A joint OECD/NEA – SARNET workshop on In-vessel Coolability was organised at the NEA (Nuclear Energy Agency) Headquarter (Issy-les-Moulineaux, France) in 12-14 October 2009. ON SARNET side, the preparation and the organisation were shared by KIT, IRSN, PSI and GRS representatives. Even though Severe Accident Management Guidelines (SAMGs) increase focus on containment integrity after some progression in the course of a severe accident, trying to cool the degrading fuel and/or the corium within the Reactor Pressure Vessel (RPV) is a way to slowdown or stop the progression of an accident.

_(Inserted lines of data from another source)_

(** The handshake ends with both ends in step. *)
Lemma alert_handshake_run psk identity server_random client_secret server_secret :
  identity_ok identity -> length server_random = 32 ->
  all_zero (x25519 client_secret (x25519 server_secret X25519_BASEPOINT_BYTES)) = false ->
  exists cks ses, alert_handshake psk identity server_random client_secret server_secret
    (KeySchedule_new, TlsServerSession_new) = (Ok tt, (cks, ses)) /\ in_step 0 cks (ses_schedule ses).
Proof.
  intros Hid Hr Hz. set (cfg := dhe_config psk identity server_random server_secret).
  set (pub := x25519 client_secret X25519_BASEPOINT_BYTES).
  set (z := x25519 client_secret (x25519 server_secret X25519_BASEPOINT_BYTES)) in *.
  pose proof (dhe_config_ok psk identity server_random server_secret Hr) as Hcfg. fold cfg in Hcfg.
  unfold alert_handshake. fold pub. cbv zeta. fold (dhe_config psk identity server_random server_secret). fold cfg.
  client (client_early_run psk cfg eq_refl).
  client (client_offers_dhe Hhash cfg pub (x25519_length _ _)).
  set (ch := sim_bytes cfg None (dhe_exts pub)).
  set (hello := sim_hello (dhe_exts pub) identity (sim_binder cfg None (dhe_exts pub))).
  set (f := flight cfg None ch hello (KexPskDheKe pub) 0 z).
  destruct (dhe_offer Hhash psk identity server_random client_secret server_secret None) as (Hof & Hikm & Hlen);
    [done|done|done|by left|]. fold cfg pub z ch hello in Hof, Hikm, Hlen.
  assert (legacy_session_id hello = []) as Hsid by done.
  change TlsServerSession_new with (session_of cfg (Start None)).
  call (session_flight_run cfg None ch hello (KexPskDheKe pub) 0 _ z _ I Hof Hikm Hlen).
  call (split_flight_run cfg None ch hello (KexPskDheKe pub) 0 z _ Hhash Hcfg Hsid).
  client (transcript_update_run cfg _ _). call (record_message_plain _ _ _). client (transcript_update_run cfg _ _).
  match goal with |- context [client_early cfg ?t] => change (client_early cfg t) with (client_early cfg (fl_transcript f)) end.
  change (initialize_handshake_secret _) with (initialize_handshake_secret z).
  pose proof (client_keyed_run cfg None ch hello (KexPskDheKe pub) 0 z) as Hkeyed. cbv zeta in Hkeyed. fold f in Hkeyed.
  client (expect_Ok _ _ _ _ Hkeyed).
  pose proof (flight_is_ok cfg None ch hello (KexPskDheKe pub) 0 z) as Hf. fold f in Hf |- *.
  client (client_opens_ee cfg f Hf). client (transcript_update_spec _ _).
  change (with_transcript _ _) with (client_read_ee cfg f).
  client (client_opens_finished cfg f Hhash Hf). client (transcript_update_spec _ _).
  change (transcript_hash _) with (fl_transcript f ++ ee_message). rewrite client_read_all.
  client (sim_finished_run cfg f Hf).
  server (expect_Ok (E := TlsError) _ _ _ _ (server_finishes cfg None f Hf)).
  rewrite (on_fst_run _ _ _ _ _ (client_connects_run cfg f)).
  eexists _, _. split; [reflexivity|]. apply connected_in_step_0.
Qed.

Lemma encrypt_alert_run l d cks ses n :
  in_step n cks (ses_schedule ses) -> (n + 1 < 2 ^ 64)%Z ->
  fst (encrypt_alert_round_trip l d (cks, ses)) = Ok tt.
Proof.
  intros (Hs & Hc & Hws & Hwc & Hns & Hnc) Hn. pose proof tag_len as Htag.
  unfold encrypt_alert_round_trip.
  destruct (send_item_spec (AlertRecord l d) (ses_schedule ses) (zeros 64)) as (out & Hrun & _);
    [by rewrite Hs|rewrite Hs; lia|unfold item_ok, zeros; cbn [item_inner]; rewrite length_replicate; simpl; lia|].
  assert (session_encrypt_alert l d (ses, zeros 64) = (Ok (sealed (server_keys (ses_schedule ses))
    (fst (item_inner (AlertRecord l d))) CT_Alert), (mkSession (with_server_keys (bump (server_keys (ses_schedule ses)))
    (ses_schedule ses)) (ses_hrr ses), out))) as Hses.
  { unfold session_encrypt_alert, on_session, zoom. cbn [fst snd send_item] in *. by rewrite Hrun. }
  server (with_array_run _ _ _ _ _ _ (expect_Ok _ _ _ _ Hses)).
  rewrite sealed_first, bind_unwrap_Some, bind_assert
    by (first [by rewrite Hs | by apply bool_decide_true | simpl; lia]).
  assert (client_decrypt_handshake_record (sealed (server_keys (ses_schedule ses))
      (fst (item_inner (AlertRecord l d))) CT_Alert) cks
    = (Ok (fst (item_inner (AlertRecord l d))), with_server_keys (bump (server_keys cks)) cks)) as Hopen.
  { apply client_decrypt_handshake_record_run; [by rewrite Hs|by rewrite Hs|rewrite Hs; lia|done|simpl; lia]. }
  client Hopen. cbn [item_inner fst]. rewrite bind_assert by done. cbn [lookup list_lookup].
  rewrite bind_unwrap_Some, bind_assert, bind_unwrap_Some by (by apply bool_decide_true).
  by unfold assert_; rewrite bool_decide_true.
Qed.

Lemma app_data_then_alert_run m l d cks ses n :
  in_step n cks (ses_schedule ses) -> (n + 2 < 2 ^ 64)%Z -> length m <= 234 ->
  fst (app_data_then_alert m l d (cks, ses)) = Ok tt.
Proof.
  intros (Hs & Hc & Hws & Hwc & Hns & Hnc) Hn Hm. pose proof tag_len as Htag.
  unfold app_data_then_alert. client (client_sends m cks Hwc ltac:(lia) Hm).
  destruct (receive_item_spec (AppData m) (client_keys cks) (ses_schedule ses) (zeros 256)) as (b1 & Hr1 & _);
    [by rewrite Hc|done|lia|unfold item_ok, zeros; cbn [item_inner]; rewrite length_replicate; lia|].
  cbn [item_inner fst snd] in Hr1.
  set (sks1 := with_client_keys (bump (client_keys (ses_schedule ses))) (ses_schedule ses)) in *.
  assert (session_decrypt_app_data_or_alert (sealed (client_keys cks) m CT_ApplicationData) (ses, zeros 256)
    = (Ok (AppData m), (mkSession sks1 (ses_hrr ses), b1))) as Hs1.
  { unfold session_decrypt_app_data_or_alert, on_session, zoom. cbn [fst snd]. by rewrite Hr1. }
  server (with_array_run _ _ _ _ _ _ (expect_Ok _ _ _ _ Hs1)). rewrite bind_assert_eq by done.
  set (cks1 := with_client_keys (bump (client_keys cks)) cks).
  assert (kss_wf (client_keys cks1)) as Hwc1 by (apply bump_wf; [done|lia]).
  assert (counter (client_keys cks1) + 1 < 2 ^ 64)%Z as Hctr
    by (change (counter (client_keys cks) + 1 + 1 < 2 ^ 64)%Z; lia).
  client (client_encrypt_alert_run l d cks1 tag_len Hwc1 Hctr).
  destruct (receive_item_spec (AlertRecord l d) (client_keys cks1) sks1 (zeros 256)) as (b2 & Hr2 & _);
    [|done|done|unfold item_ok, zeros; cbn [item_inner]; rewrite length_replicate; simpl; lia|].
  { change (same_keys (bump (client_keys cks)) (bump (client_keys (ses_schedule ses)))). by rewrite Hc. }
  assert (session_decrypt_app_data_or_alert (sealed (client_keys cks1) (fst (item_inner (AlertRecord l d))) CT_Alert)
      (mkSession sks1 (ses_hrr ses), zeros 256)
    = (Ok (AlertRecord l d), (mkSession (with_client_keys (bump (client_keys sks1)) sks1) (ses_hrr ses), b2))) as Hs2.
  { unfold session_decrypt_app_data_or_alert, on_session, zoom. cbn [fst snd ses_schedule ses_hrr item_inner] in *.
    by rewrite Hr2. }
  server (with_array_run _ _ _ _ _ _ (expect_Ok _ _ _ _ Hs2)).
  by rewrite !bool_decide_true by done.
Qed.
End Alerts.

(** Alerts in both directions.  After the handshake of the alert tests, with any PSK,
    identity, random and secrets as in the session theorems, every alert the server
    sends is opened by the client as its level and description, and data followed by
    any alert from the client is told apart by [decrypt_app_data_or_alert]. *)
Theorem alerts_round_trip
    `{CS : TlsCipherSuite, !TlsCipherSuiteLaws CS, X : X25519Ops, !X25519Laws X}
    psk identity server_random client_secret server_secret m l d :
  HashLen = SHA256_LEN -> identity_ok identity -> length server_random = 32 -> length m <= 234 ->
  all_zero (x25519 client_secret (x25519 server_secret X25519_BASEPOINT_BYTES)) = false ->
  exists peers, alert_handshake psk identity server_random client_secret server_secret
      (KeySchedule_new, TlsServerSession_new) = (Ok tt, peers) /\
    fst (encrypt_alert_round_trip l d peers) = Ok tt /\ fst (app_data_then_alert m l d peers) = Ok tt.
Proof.
  intros Hh Hid Hr Hm Hz.
  destruct (alert_handshake_run Hh psk identity server_random client_secret server_secret Hid Hr Hz)
    as (cks & ses & Hrun & Hin).
  exists (cks, ses). split; [done|]. split; [by eapply encrypt_alert_run|by eapply app_data_then_alert_run].
Qed.

(** ** The tests on the toy suite *)

Module Runs.
Existing Instance Toy.suite.
Existing Instance Loop.x25519_mul.

Definition start : KeySchedule * TlsServerSession := (KeySchedule_new, TlsServerSession_new).

Example alerts_pass :
  Loop.passes (encrypt_alert_round_trip_close_notify start) &&
  Loop.passes (decrypt_app_data_or_alert_distinguishes_alerts start) = true.
Proof. vm_compute. reflexivity. Qed.

Example key_exchange_passes :
  Loop.passes (decide_kex_chooses_dhe_when_possible tt) && Loop.passes (decide_kex_rejects_second_hrr tt) &&
  Loop.passes (reject_zero_x25519_shared_secret (KeySchedule_new, KeySchedule_new)) = true.
Proof. vm_compute. reflexivity. Qed.

Example second_hello_passes :
  Loop.passes (validate_ch2_consistency_random_mismatch tt) &&
  Loop.passes (validate_ch2_consistency_session_id_mismatch tt) &&
  Loop.passes (ch2_random_tamper_rejected_at_public_api start) = true.
Proof. vm_compute. reflexivity. Qed.
End Runs.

The workshop was organised in 4 technical sessions:
general studies, experimental work, phenomenological and modelling work, and specific reactor studies. Twenty-two papers were presented, authors being members of research organisations, industry and technical safety organisations. Sixty-six people attended the workshop, coming from Belgium, Bulgaria, Canada, Czech Republic, Finland, France, Germany, Hungary, Italy, Korea, Slovak Republic, Spain, Sweden, Switzerland, United Kingdom, United States and OECD/NEA Secretariat.
As a result of discussions, there was a general agreement on the importance of the In-vessel coolability issue. The likelihood to stop the progression of a core melt-down accident by water injection is generally considered as high in the early phase of core degradation and depends on reactor specific features, nevertheless, even in later stages e.g. during the corium relocation in the lower head, cooling still can be achieved but depends on reactor specific features and the accident scenario.
Ongoing, starting and planned experimental programmes address the coolability issues in the different relevant configurations, i.e. reflooding of bundles, debris beds, molten pools and RPV external cooling. The code developments are promisingly directed towards a more mechanistic approach using a porous medium modelling to treat the different configurations of a degraded core. Nevertheless, the models to describe adequately the relocation of parts of the molten core to the lower head and the debris bed formation still need further development and validation against the results of ongoing experimental programmes. The transposition of results to the reactor scale where multi-dimensional effects are expected needs to be evaluated, all the more as larger scale experiments are probably not feasible.
Another way to cope with the uncertainties is to implement specific engineered features and/or management procedures to act on influential parameters such as an increase of the available water mass flow rate. Specific examples were given: good prospects for external RPV cooling for VVER- 440/213 reactors; use of spray found efficient for Sizewell B PWR; potential of Control Rods Guide Tubes flow to cool molten pools in BWRs.
The following recommendations were given at the final panel discussion: although it was concluded that the present efforts to solve the issue are welloriented, feedback experience from the analysis of safety cases of Nuclear Power Plants having, planning and/or contemplating the implementation of specific engineered features to solve this issue would be of great benefit. It is expected that ongoing experimental programmes and analytical efforts will help making progress in the coming years. Finally, the suggestion of organising a followup workshop on in-vessel coolability was given.